La ligne Chambéry – Modane sur l’axe international Dijon – Turin est connue depuis son électrification, au milieu des années 20, pour ses monstres encore appelés les « Dinosaures », dont le plus grand fut couronné un temps le roi des engins moteurs, car « le plus puissant du monde ». Mais quand il fallut renforcer le parc moteur pour répondre à l’augmentation du trafic, la SNCF se tourna, non plus vers la concentration de l’énergie sur une motrice solitaire, mais vers l’union de la force, modeste mais sûre, de deux machines solidaires, associées dans l’effort, sous la forme d’unités indéformables. C’est ainsi que sont nées les unités Maurienne, à partir des BB 1 à 80. Les « Biquettes » vinrent donc au secours des « Dinosaures ». Le récit qui suit se déroule en décembre 1979 à bord de la dernière des unités Maurienne constituée des BB 33 et 50.
Arrivé la veille au soir sous la neige, descendant d’une confortable rame RGP pour affronter l’air glacial de Modane, ce n’est que le lendemain matin au sortir du foyer que commence l’aventure.
Le jour se lève sur la gare-frontière de Modane. On devine la montagne à travers les nuages de brume qui flottent dans le paysage. Les premiers rayons d’un soleil intermittent se faufilent et les installations de ce haut lieu ferroviaire se découvrent, bâtiments, faisceaux de voies et signaux, avec un peu plus loin trains et machines.

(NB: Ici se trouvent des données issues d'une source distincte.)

(** What the caller does between calls: "adding data to the [avail_in]
    field and removing data from the [avail_out] field". *)
Definition supply (input : pointer) (n_in : Z) (output : pointer) (n_out : Z)
    (s : SquashStream Ext SquashObject) : SquashStream Ext SquashObject :=
  set_next_in input
    (set_avail_in n_in (set_next_out output (set_avail_out n_out s))).

Inductive Action : Type :=
| Drive (which : Driver)
| Supply (input : pointer) (n_in : Z) (output : pointer) (n_out : Z).

Variable squash_codec_get_funcs :
  SquashCodec -> SquashCodecFuncs Ext SquashObject.
Variable squash_buffer_stream_process : StreamFunc Ext SquashObject.
Variable squash_buffer_stream_finish : StreamFunc Ext SquashObject.

(** A session: the stream after the actions, or [None] as soon as a
    call does not return. *)
Fixpoint session (acts : list Action) (s : SquashStream Ext SquashObject)
  : option (SquashStream Ext SquashObject) :=
  match acts with
  | [] => Some s
  | Supply input n_in output n_out :: rest =>
      session rest (supply input n_in output n_out s)
  | Drive which :: rest =>
      match snd (drive squash_codec_get_funcs squash_buffer_stream_process
                       squash_buffer_stream_finish which s) with
      | Returns _ s' => session rest s'
      | _ => None
      end
  end.

End Protocol.

(** ** A registry and an option parser to run the constructors on *)

(** The registry knows one name.  The parser makes an option group out
    of a non-empty list and answers [NULL] to an empty one.  The codec's
    constructor initialises zeroed memory. *)
Definition sample_get_codec (name : string) : option SquashCodec :=
  if String.eqb name "copy" then Some 1%positive else None.

Definition sample_options_newv (c : SquashCodec) (l : list string)
  : SquashOptions :=
  match l with
  | [] => NULL
  | _ :: _ => Ptr (Region 9) 0
  end.

Definition sample_create_stream (c : SquashCodec) (ty : SquashStreamType)
    (o : SquashOptions) : option PlainStream :=
  Some (squash_stream_init sample_object_init sample_object_ref
          (mkStream tt NULL NULL 0 0 NULL 0 0 c NULL ty
                    SQUASH_STREAM_STATE_IDLE NULL NULL tt)
          c ty o NULL).

Definition sample_object_unref (o : SquashOptions) : SquashOptions := NULL.

(** A codec whose process entry point reads the input and then fails
    with a code of its own. *)
Definition faulty_funcs (c : SquashCodec) : SquashCodecFuncs unit unit :=
  mkFuncs (Some (read_all (SQUASH_FAILURE (-5)))) None None.

(** A caller who has installed user data and a destructor for it. *)
Definition with_user_data (data : pointer) (notify : SquashDestroyNotify)
    (s : PlainStream) : PlainStream :=
  mkStream (base_object s) (priv s) (next_in s) (avail_in s) (total_in s)
           (next_out s) (avail_out s) (total_out s) (codec s) (options s)
           (stream_type s) (state s) data notify (ext s).

(** * Properties *)

Section Properties.

Context {Ext SquashObject : Type}.
Variable squash_codec_get_funcs :
  SquashCodec -> SquashCodecFuncs Ext SquashObject.
Variable squash_buffer_stream_process : StreamFunc Ext SquashObject.
Variable squash_buffer_stream_finish : StreamFunc Ext SquashObject.
Variable squash_object_init :
  SquashObject -> bool -> SquashDestroyNotify -> SquashObject.
Variable squash_object_ref : SquashOptions -> SquashOptions.

Local Abbreviation Stream := (SquashStream Ext SquashObject).
Local Abbreviation engine :=
  (squash_stream_process_internal squash_codec_get_funcs
     squash_buffer_stream_process squash_buffer_stream_finish).
Local Abbreviation process :=
  (squash_stream_process squash_codec_get_funcs
     squash_buffer_stream_process squash_buffer_stream_finish).
Local Abbreviation flush :=
  (squash_stream_flush squash_codec_get_funcs
     squash_buffer_stream_process squash_buffer_stream_finish).
Local Abbreviation finish :=
  (squash_stream_finish squash_codec_get_funcs
     squash_buffer_stream_process squash_buffer_stream_finish).
Local Abbreviation call :=
  (drive squash_codec_get_funcs
     squash_buffer_stream_process squash_buffer_stream_finish).
Local Abbreviation init :=
  (squash_stream_init squash_object_init squash_object_ref).
Local Abbreviation turn :=
  (iteration squash_buffer_stream_process squash_buffer_stream_finish).
Local Abbreviation loop :=
  (escalate squash_buffer_stream_process squash_buffer_stream_finish).
Fixpoint RawURLEncoding_EncodeToString (src : string) : string :=
  match src with
  | String a0 (String a1 (String a2 rest)) =>
      let val := N.lor (N.lor (N.shiftl (b a0) 16) (N.shiftl (b a1) 8)) (b a2) in
      String (digit (N.shiftr val 18))
     (String (digit (N.shiftr val 12))
     (String (digit (N.shiftr val 6))
     (String (digit val)
             (RawURLEncoding_EncodeToString rest))))
  | String a0 (String a1 EmptyString) =>
      let val := N.lor (N.shiftl (b a0) 16) (N.shiftl (b a1) 8) in
      String (digit (N.shiftr val 18))
     (String (digit (N.shiftr val 12))
     (String (digit (N.shiftr val 6)) EmptyString))
  | String a0 EmptyString =>
      let val := N.shiftl (b a0) 16 in
      String (digit (N.shiftr val 18))
     (String (digit (N.shiftr val 12)) EmptyString)
  | EmptyString => EmptyString
  end.

End Base64.

(** ** Package [api]: the order service *)

Module Api.
Import Http.

(** Modelled from the spec: the type [acme.Identifier], which is not among
    the sources. *)
Record Identifier : Type := mkIdentifier {
  Type_ : string;
  Value : string
}.

(** Modelled from the spec: the type [acme.ProblemDetails], the problem
    detail a server supplies, which is not among the sources. *)
Record ProblemDetails : Type := mkProblemDetails {
  problem_Type : string;
  Detail : string;
  HTTPStatus : Z
}.

(** Modelled from the spec: the type [acme.Order], which is not among the
    sources: a status, the identifiers, the problem when the server reports
    one, and the authorization, finalize and certificate URLs. *)
Record Order : Type := mkOrder {
  Status : string;
  Identifiers : list Identifier;
  Error : option ProblemDetails;
  Authorizations : list string;
  Finalize : string;
  Certificate : string
}.

(** Modelled from the spec: the type [acme.ExtendedOrder], an order with
    its resource URL, which is not among the sources. *)
Record ExtendedOrder : Type := mkExtendedOrder {
  order : Order;
  Location : string
}.

(** Modelled from the spec: the type [acme.CSRMessage], which is not among
    the sources. *)
Record CSRMessage : Type := mkCSRMessage {
  Csr : string
}.

(** Modelled from the spec: the constants [acme.StatusInvalid] and
    [acme.StatusValid], two of the order statuses. *)
Definition StatusInvalid : string := "invalid".
Definition StatusValid : string := "valid".

(** The zero values [acme.Order{}] and [acme.ExtendedOrder{}]. *)
Definition zero_Order : Order := mkOrder "" [] None [] "" "".
Definition zero_ExtendedOrder : ExtendedOrder := mkExtendedOrder zero_Order "".

(** A Go [error] returned by the service: an error made by [errors.New] or
    returned by the core, or the pointer [order.Error] (a [ProblemDetails],
    possibly the nil pointer) seen as an error. *)
Inductive apiError : Type :=
| PlainError (err : error)
| ProblemError (problem : option ProblemDetails).

Inductive payload : Type :=
| OrderPayload (o : Order)
| CSRPayload (m : CSRMessage)
| NoPayload.

(** What the server does with one request: it answers with a response whose
    body decodes to an order, or the request fails. *)
Inductive coreReply : Type :=
| CoreAnswer (resp : Response) (decoded : Order)
| CoreFailure (err : error).

(** Modelled from the spec: [o.core], whose code ([post], [postAsGet],
    [GetDirectory]) is not among the sources. A request is sent once, never
    retried, and the response is decoded into the target; [sent] records the
    requests in order and [answers] is what the server will answer next. *)
Record Core : Type := mkCore {
  NewOrderURL : string;
  sent : list (string * payload);
  answers : list coreReply
}.

(** Modelled from the spec: [o.core.post(uri, reqBody, &response)], whose
    code is not among the sources, with [response] holding [target] before
    the call. One request is sent and not retried. The result is the
    response or an error, then what [response] holds after the call, then
    the core. *)
Definition core_post (uri : string) (reqBody : payload) (target : Order) (core : Core)
  : (option Response * option error) * Order * Core :=
  let sent' := sent core ++ [(uri, reqBody)] in
  match answers core with
  | [] =>
      ((None, Some (errorString "connection refused")), target,
       {| NewOrderURL := NewOrderURL core; sent := sent'; answers := [] |})
  | CoreAnswer resp decoded :: rest =>
      ((Some resp, None), decoded,
       {| NewOrderURL := NewOrderURL core; sent := sent'; answers := rest |})
  | CoreFailure err :: rest =>
      ((None, Some err), target,
       {| NewOrderURL := NewOrderURL core; sent := sent'; answers := rest |})
  end.
Lemma entries_of_parts_fixed (parts : list group_part) (hosts : dict string) :
  Forall part_ok parts ->
  filter (fun e => negb (is_member_entry e)) (entries_of_parts parts hosts)
  = flat_map fst parts.
Proof.
  unfold entries_of_parts.
  induction 1 as [|p parts [Hq Hf] _ IH]; simpl; [reflexivity|].
  rewrite !filter_app, IH. f_equal.
  assert (E : filter (fun e => negb (is_member_entry e)) (map (snd p) hosts) = []).
  { clear IH. induction hosts as [|m ms IHm]; simpl; [reflexivity|].
    rewrite Hf. exact IHm. }
  rewrite E, app_nil_r. apply filter_all.
  intros e He. rewrite forallb_forall in Hq. now apply Hq.
Qed.

Section OrderFacts.
Variable identifier : json -> result string.
Variable label_matcher_dict : json -> result (dict json).
Variable py_str : json -> string.

Local Abbreviation unit_config := (_labeled_unit_config label_matcher_dict).
Local Abbreviation unitless_config := (_labeled_unitless_config label_matcher_dict).
Local Abbreviation members_loop := (hosts_loop label_matcher_dict).
Local Abbreviation group_step := (static_config_step label_matcher_dict).
Local Abbreviation groups_loop := (static_configs_loop label_matcher_dict).
Local Abbreviation expand := (_labeled_static_job_config label_matcher_dict py_str).
Local Abbreviation label_all := (label_jobs label_matcher_dict py_str).
Local Abbreviation relation_config :=
  (_static_scrape_config identifier label_matcher_dict py_str).
Local Abbreviation aggregate_from := (jobs_loop identifier label_matcher_dict py_str).
Local Abbreviation aggregate := (jobs identifier label_matcher_dict py_str).

(** A group that goes through with some members goes through with any
    members, and gives the same entries but for the members. *)
Lemma group_step_shape scs hosts md g st st' :
  hosts <> [] ->
  group_step scs hosts md g st = Ok st' ->
  exists p : group_part,
    part_ok p /\
    forall hs st2,
      group_step scs hs md g st2 =
        Ok (fst st2 ++ fst p ++ map (snd p) hs,
            if nonempty hs then add_juju_unit (snd st2) else snd st2).
Proof.
  intros Hne. unfold static_config_step.
  destruct g as [| | | | |sc]; try discriminate.
  set (labels := if truthy scs then _ else _).
  destruct (py_iter _) as [ts|]; [|discriminate]. cbn [bind].
  destruct (partition_targets ts [] []) as [[ports unitless]|]; [|discriminate].
  cbn [bind]. intros H.
  assert (L : exists ul topo,
             labels = JDict ul /\ label_matcher_dict md = Ok topo).
  { destruct (nonempty unitless).
    - destruct (unitless_config unitless labels md); [|discriminate].
      cbn [bind] in H.
      eapply (members_loop_needs_labels label_matcher_dict); eauto.
    - cbn [bind] in H.
      eapply (members_loop_needs_labels label_matcher_dict); eauto. }
  destruct L as (ul & topo & -> & Htopo).
  exists (if nonempty unitless then [qualified_entry topo ul unitless] else [],
          member_entry topo ul ports).
  split.
  { split; [destruct (nonempty unitless); reflexivity | reflexivity]. }
  intros hs st2. cbn [fst snd]. destruct (nonempty unitless).
  - rewrite (unitless_config_valid label_matcher_dict _ _ _ _ Htopo).
    cbn [bind].
    rewrite (members_loop_valid label_matcher_dict _ _ _ _ _ Htopo).
    cbn [fst snd]. now rewrite <- app_assoc.
  - cbn [bind].
    rewrite (members_loop_valid label_matcher_dict _ _ _ _ _ Htopo).
    reflexivity.
Qed.

Lemma groups_loop_shape scs hosts md items :
  hosts <> [] ->
  forall st st',
    groups_loop scs hosts md items st = Ok st' ->
    exists parts,
      Forall part_ok parts /\
      forall hs st2,
        groups_loop scs hs md items st2 =
          Ok (fst st2 ++ entries_of_parts parts hs,
              if nonempty items && nonempty hs
              then add_juju_unit (snd st2) else snd st2).
Proof.
  intros Hne. induction items as [|g items IH]; intros st st' H.
  - exists []. split; [constructor|]. intros hs [es sl].
    cbn [static_configs_loop entries_of_parts flat_map fst snd nonempty andb].
    now rewrite app_nil_r.
  - rewrite (groups_loop_cons label_matcher_dict) in H.
    destruct (group_step scs hosts md g st) as [st1|] eqn:S; [|discriminate].
    cbn [bind] in H.
    destruct (group_step_shape _ _ _ _ _ _ Hne S) as (p & Hp & Hstep).
    destruct (IH _ _ H) as (parts & Hparts & Hloop).
    exists (p :: parts). split; [now constructor|].
    intros hs st2. rewrite (groups_loop_cons label_matcher_dict), Hstep.
    cbn [bind]. rewrite Hloop. cbn [fst snd nonempty andb].
    unfold entries_of_parts. cbn [flat_map]. rewrite <- !app_assoc.
    destruct (nonempty hs), (nonempty items); cbn [andb];
      rewrite ?add_juju_unit_idem; reflexivity.
Qed.

Lemma expand_shape job prefix hosts md out :
  hosts <> [] ->
  expand job prefix hosts md = Ok out ->
  exists parts rules (some_group : bool),
    Forall part_ok parts /\
    forall hs,
      expand job prefix hs md =
        Ok (dict_set
              (dict_set
                 (dict_set job "job_name"
                    (JStr (resolved_job_name py_str job prefix)))
                 "static_configs" (JList (entries_of_parts parts hs)))
              "relabel_configs"
              (JList (rules ++
                      [instance_relabel_config
                         (if some_group && nonempty hs
                          then add_juju_unit BASE_SOURCE_LABELS
                          else BASE_SOURCE_LABELS)]))).
Proof.
  intros Hne. unfold _labeled_static_job_config.
  destruct (py_iter _) as [items|]; [|discriminate]. cbn [bind].
  destruct (groups_loop _ hosts md items _) as [[entries sl]|] eqn:L;
    [|discriminate].
  cbn [bind].
  destruct (append_relabel job _) as [rc|] eqn:R; [|discriminate].
  intros _.
  destruct (groups_loop_shape _ _ _ _ Hne _ _ L) as (parts & Hparts & Hloop).
  apply append_relabel_inv in R as (rules & Hr & _).
  exists parts, rules, (nonempty items). split; [exact Hparts|].
  intros hs. rewrite Hloop. cbn [bind fst snd app].
  rewrite (append_relabel_existing _ _ _ Hr). reflexivity.
Qed.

Voici la rotonde. Elle n’abrite pour le moment que trois machines. Deux CC : une 6500 et une 7100, et, blottie contre le mur de l’édifice, comme pour essayer d’échapper au froid, l’unité Maurienne se cache dans l’ombre.
Dès la fin des années 1950, la signature du traité de Rome provoque une forte augmentation du trafic franco-italien sur la ligne de la Maurienne. Des renforts en matériel de traction sont nécessaires sur cet axe alimenté par troisième rail. En l’absence d’autres locomotives immédiatement disponibles, le recours à des BB 1-80 s’avère concevable à condition de faire circuler les locomotives en unité double indéformable équipée de frotteurs à ses extrémités. Cette disposition permet à l’ensemble d’être suffisamment long (25,380 m) pour franchir les coupures du troisième rail au niveau des appareils de voie sans interrompre son alimentation électrique. De plus la puissance de l’unité double atteint près de 2000 kW.
Des BB 1-80 du dépôt de Lyon-Mouche sont rendues disponibles par l’arrivée des BB 9400, plus modernes et plus puissantes. Les modifications, effectuées sur les locomotives aux ateliers d’Oullins et au dépôt de Dole, portent sur le montage de frotteurs aux deux extrémités de l’ensemble, d’équipements électroniques de contrôle et du freinage par récupération, la dépose des deux pantographes d’extrémité et la mise hors-service des cabines se faisant face. Entre 1961 et 1968, ce sont 11 «unités Maurienne» (soit 22 locomotives) qui sont ainsi constituées et affectées au dépôt de Chambéry. Les unités Maurienne circulent seules ou accouplées par deux ou trois; très polyvalentes, leurs services sont appréciés mais, en 1976, le remplacement du troisième rail par la caténaire sur cet axe permet à toutes les locomotives à courant continu d’y circuler. Les unités Maurienne perdent leur intérêt et, vieillissantes, elles sont radiées en 1979, leurs services étant repris par des BB 8100 récemment mutées à Chambéry et dont la puissance est supérieure à celle des unités Maurienne.